In 1985 he did a one-year fellowship in Sweden with Lars Leksell, who had invented a device to deliver targeted radiation at brain tumors, called the Gamma Knife. He was astonished and inspired but saw an opportunity to improve it. The Gamma Knife relied on a physical cage to coordinate the location of the subject's head and the device delivering the radiation; Adler wanted to use medical images to guide the beam, instead of the cage. When he returned to Stanford he worked with faculty in the engineering school to build a prototype and by 1987 was pitching his company to venture capitalists.  They rejected his idea because the machines were enormous and expensive (the estimated price at that time was $3.5M), so he raised $800,000 from other neurosurgeons, friends, and family, and started a company, Accuray, in 1990.  Adler served as chief medical officer, remaining on the Stanford faculty.  The company ran out of money in 1994 and had other struggles; Adler took a leave of absence from Stanford in 1999 and took over as CEO, serving in that role until 2002, when he stepped back into being CMO. As of 2005, the company was selling about two machines each month.

In 2009, Adler founded Curēus.com (originally known as peerEmed.com), a web-based peer-reviewed medical journal that combines attributes of traditional expert review and social networks with the objective of fairly compensating reviewers and authors.

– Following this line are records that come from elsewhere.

Lemma inject_Z_pred (z : Z) : (inject_Z (z - 1) == inject_Z z - 1)%Q.
Proof.
  unfold Z.sub. rewrite inject_Z_plus, inject_Z_opp. reflexivity.
Qed.

Lemma Qceiling_unique (r : Q) (c : Z) :
  (inject_Z c - 1 < r)%Q -> (r <= inject_Z c)%Q -> Qceiling r = c.
Proof.
  intros Hlo Hhi.
  pose proof (Qle_ceiling r) as H1. pose proof (Qceiling_lt r) as H2.
  rewrite inject_Z_pred in H2.
  assert (Ha : (inject_Z (Qceiling r) < inject_Z (c + 1))%Q).
  { rewrite inject_Z_plus. change (inject_Z 1) with 1%Q. lra. }
  assert (Hb : (inject_Z c < inject_Z (Qceiling r + 1))%Q).
  { rewrite inject_Z_plus. change (inject_Z 1) with 1%Q. lra. }
  rewrite <- Zlt_Qlt in Ha, Hb. lia.
Qed.

(** Dividing an integer below 2^53 by a positive integer below 2^53 and
    rounding the quotient to a double does not change its ceiling. *)
Lemma round_quotient (d p : Z) :
  0 < d < 2 ^ 53 -> 0 < p < 2 ^ 53 ->
  exists r,
    Js.round (inject_Z d / inject_Z p) = Js.Fin r /\
    Qceiling r = Qceiling (inject_Z d / inject_Z p).
Proof.
  intros Hd Hp.
  set (x := (inject_Z d / inject_Z p)%Q).
  assert (Hdq : (0 < inject_Z d)%Q) by (unfold Qlt; simpl; lia).
  assert (Hpq : (0 < inject_Z p)%Q) by (unfold Qlt; simpl; lia).
  assert (Hx : (0 < x)%Q) by (apply Qlt_shift_div_l; lra).
  assert (Hxp : (x * inject_Z p == inject_Z d)%Q).
  { unfold x. field. lra. }
  unfold Js.round.
  pose proof (Qred_correct x) as Hred.
  set (x' := Qred x) in *.
  assert (Hx' : (0 < x')%Q) by lra.
  rewrite (round_reduced_pos _ Hx'). cbv zeta.
  set (e := Z.max (Js.exponent x') (-1022)).
  set (u := Js.pow2 (e - 52)).
  set (m := Js.round_half_even (x' / u)).
  pose proof (pow2_pos (e - 52)) as Hu. fold u in Hu.
  (* the rounding error is at most half a unit in the last place *)
  assert (Herr : (Qabs (inject_Z m * u - x') <= u * (1 # 2))%Q).
  { pose proof (round_half_even_error (x' / u)) as H. fold m in H.
    assert (Heq : (inject_Z m * u - x' == (inject_Z m - x' / u) * u)%Q)
      by (field; lra).
    rewrite Heq, Qabs_Qmult, (Qabs_pos u) by lra.
    rewrite (Qmult_comm u). apply Qmult_le_compat_r; lra. }
  apply Qabs_Qle_condition in Herr. destruct Herr as [Herr _].
  (* an integer below 2^53 bounds x, hence the exponent *)
  assert (Hxd : (x <= inject_Z d)%Q).
  { apply Qle_shift_div_r; [exact Hpq | ].
    rewrite <- inject_Z_mult, <- Zle_Qle. nia. }
  assert (H53 : (inject_Z d < Js.pow2 53)%Q).
  { rewrite (pow2_Z 53) by lia. rewrite <- Zlt_Qlt. lia. }
  assert (He : e <= 52).
  { subst e. apply Z.max_lub; [ | lia].
    pose proof (exponent_le _ Hx') as Hle.
    destruct (Z_le_gt_dec (Js.exponent x') 52) as [H | H]; [exact H | ].
    exfalso.
    assert (H' : (Js.pow2 53 <= Js.pow2 (Js.exponent x'))%Q) by (apply pow2_le; lia).
    lra. }
  (* half a unit in the last place is below 1 / p *)
  assert (Hhalf : (u * (1 # 2) * inject_Z p < 1)%Q).
  { assert (Hp53 : (inject_Z p < Js.pow2 53)%Q).
    { rewrite (pow2_Z 53) by lia. rewrite <- Zlt_Qlt. lia. }
    assert (Hsplit : (Js.pow2 53 * (Js.pow2 (-53)) == 1)%Q).
    { rewrite <- pow2_plus. reflexivity. }
    pose proof (pow2_pos (-53)) as Hm53.
    destruct (Z.max_spec (Js.exponent x') (-1022)) as [[_ Hmax] | [_ Hmax]];
      fold e in Hmax.
    - (* subnormal spacing *)
      assert (Hle : (u <= Js.pow2 (-1074))%Q)
        by (unfold u; apply pow2_le; lia).
      assert (Hle' : (Js.pow2 (-1074) <= Js.pow2 (-53))%Q) by (apply pow2_le; lia).
      assert (Hpu : (u * inject_Z p <= Js.pow2 (-53) * inject_Z p)%Q)
        by (apply Qmult_le_compat_r; lra).
      assert (Hpp : (Js.pow2 (-53) * inject_Z p < Js.pow2 (-53) * Js.pow2 53)%Q)
        by (apply Qmult_lt_l; lra).
      rewrite (Qmult_comm (Js.pow2 (-53)) (Js.pow2 53)), Hsplit in Hpp.
      lra.
    - pose proof (exponent_le _ Hx') as Hle. rewrite <- Hmax in Hle.
      assert (Hu2 : (u == Js.pow2 e * Js.pow2 (-52))%Q).
      { unfold u. rewrite <- pow2_plus. reflexivity. }
      assert (H52 : (Js.pow2 (-52) * (1 # 2) == Js.pow2 (-53))%Q) by reflexivity.
      assert (Hb : (u * (1 # 2) <= x * Js.pow2 (-53))%Q).
      { rewrite Hu2, <- Qmult_assoc, H52.
        apply Qmult_le_compat_r; lra. }
      assert (Hc : (x * Js.pow2 (-53) * inject_Z p == inject_Z d * Js.pow2 (-53))%Q).
      { rewrite <- Hxp. ring. }
      assert (Hd' : (inject_Z d * Js.pow2 (-53) < Js.pow2 53 * Js.pow2 (-53))%Q)
        by (apply Qmult_lt_r; lra).
      rewrite Hsplit in Hd'.
      assert (He' : (u * (1 # 2) * inject_Z p <= x * Js.pow2 (-53) * inject_Z p)%Q)
        by (apply Qmult_le_compat_r; lra).
      lra. }
  set (c := Qceiling x).
  pose proof (Qle_ceiling x) as Hc1. pose proof (Qceiling_lt x) as Hc2.
  fold c in Hc1, Hc2.
  rewrite inject_Z_pred in Hc2.
  (* x is at least 1 / p above c - 1 *)
  assert (Hgap : (1 <= (x - (inject_Z c - 1)) * inject_Z p)%Q).
  { assert (Hz : (c - 1) * p < d).
    { rewrite Zlt_Qlt. rewrite inject_Z_mult, inject_Z_pred. rewrite <- Hxp.
      apply Qmult_lt_r; lra. }
    assert (Hz' : (c - 1) * p + 1 <= d) by lia.
    rewrite Zle_Qle in Hz'.
    rewrite inject_Z_plus, inject_Z_mult, inject_Z_pred in Hz'.
    change (inject_Z 1) with 1%Q in Hz'. rewrite <- Hxp in Hz'.
    lra. }
  (* the rounded value does not pass c *)
  assert (Hup : (inject_Z m * u <= inject_Z c)%Q).
  { assert (Hulp : (u * inject_Z (2 ^ (52 - e)) == 1)%Q).
    { rewrite <- (pow2_Z (52 - e)) by lia. unfold u. rewrite <- pow2_plus.
      replace (e - 52 + (52 - e)) with 0 by lia. reflexivity. }
    set (k := inject_Z (2 ^ (52 - e))) in *.
    assert (Hinv : (/ u == k)%Q).
    { apply Qmult_inj_l with (z := u); [lra | ].
      rewrite Qmult_inv_r by lra. symmetry. exact Hulp. }
    assert (Hk : (0 < k)%Q).
    { rewrite <- Hinv. now apply Qinv_lt_0_compat. }
    assert (Hm : m <= c * 2 ^ (52 - e)).
    { apply round_half_even_below. rewrite inject_Z_mult. fold k.
      unfold Qdiv. rewrite Hinv. apply Qmult_le_compat_r; lra. }
    rewrite Zle_Qle in Hm. rewrite inject_Z_mult in Hm. fold k in Hm.
    assert (Hmu : (inject_Z m * u <= inject_Z c * k * u)%Q)
      by (apply Qmult_le_compat_r; lra).
    assert (Hcku : (inject_Z c * k * u == inject_Z c)%Q).
    { rewrite <- Qmult_assoc, (Qmult_comm k u), Hulp. ring. }
    lra. }
  assert (Hlow : (inject_Z c - 1 < inject_Z m * u)%Q).
  { assert (H : ((inject_Z c - 1) * inject_Z p < inject_Z m * u * inject_Z p)%Q).
    { assert (H1 : (x' * inject_Z p - u * (1 # 2) * inject_Z p
                    <= inject_Z m * u * inject_Z p)%Q).
      { assert (H2 : (x' - u * (1 # 2) <= inject_Z m * u)%Q) by lra.
        assert (H3 : ((x' - u * (1 # 2)) * inject_Z p
                      <= inject_Z m * u * inject_Z p)%Q)
          by (apply Qmult_le_compat_r; lra).
        lra. }
      rewrite Hred in H1. lra. }
    apply Qmult_lt_r in H; lra. }
  assert (Hc53 : (inject_Z c < Js.pow2 1024)%Q).
  { assert (Hcd : c <= d).
    { unfold c. rewrite <- (Qceiling_Z d). now apply Qceiling_resp_le. }
    rewrite Zle_Qle in Hcd.
    assert (H' : (Js.pow2 53 <= Js.pow2 1024)%Q) by (apply pow2_le; lia).
    lra. }
  destruct (Qle_bool (Js.pow2 1024) (inject_Z m * u)) eqn:Eo.
  - exfalso. apply Qle_bool_iff in Eo. lra.
  - eexists. split; [reflexivity | ].
    apply Qceiling_unique; rewrite Qred_correct; lra.
Qed.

In April 2010, Adler was appointed vice president and chief of New Clinical Applications at Varian Medical Systems. Since 2015 he has served as the founder and CEO of Zap Surgical Systems. The company's flagship project was presented in Europe in 2018 at the  "Frontiers of Radiosurgery" scientific symposium and adopted for the first time in Europe in 2020.

In 2018 Adler was awarded the Cushing Award for Technical Excellence and Innovation in Neurosurgery, presented at the AANS Annual Scientific Meeting.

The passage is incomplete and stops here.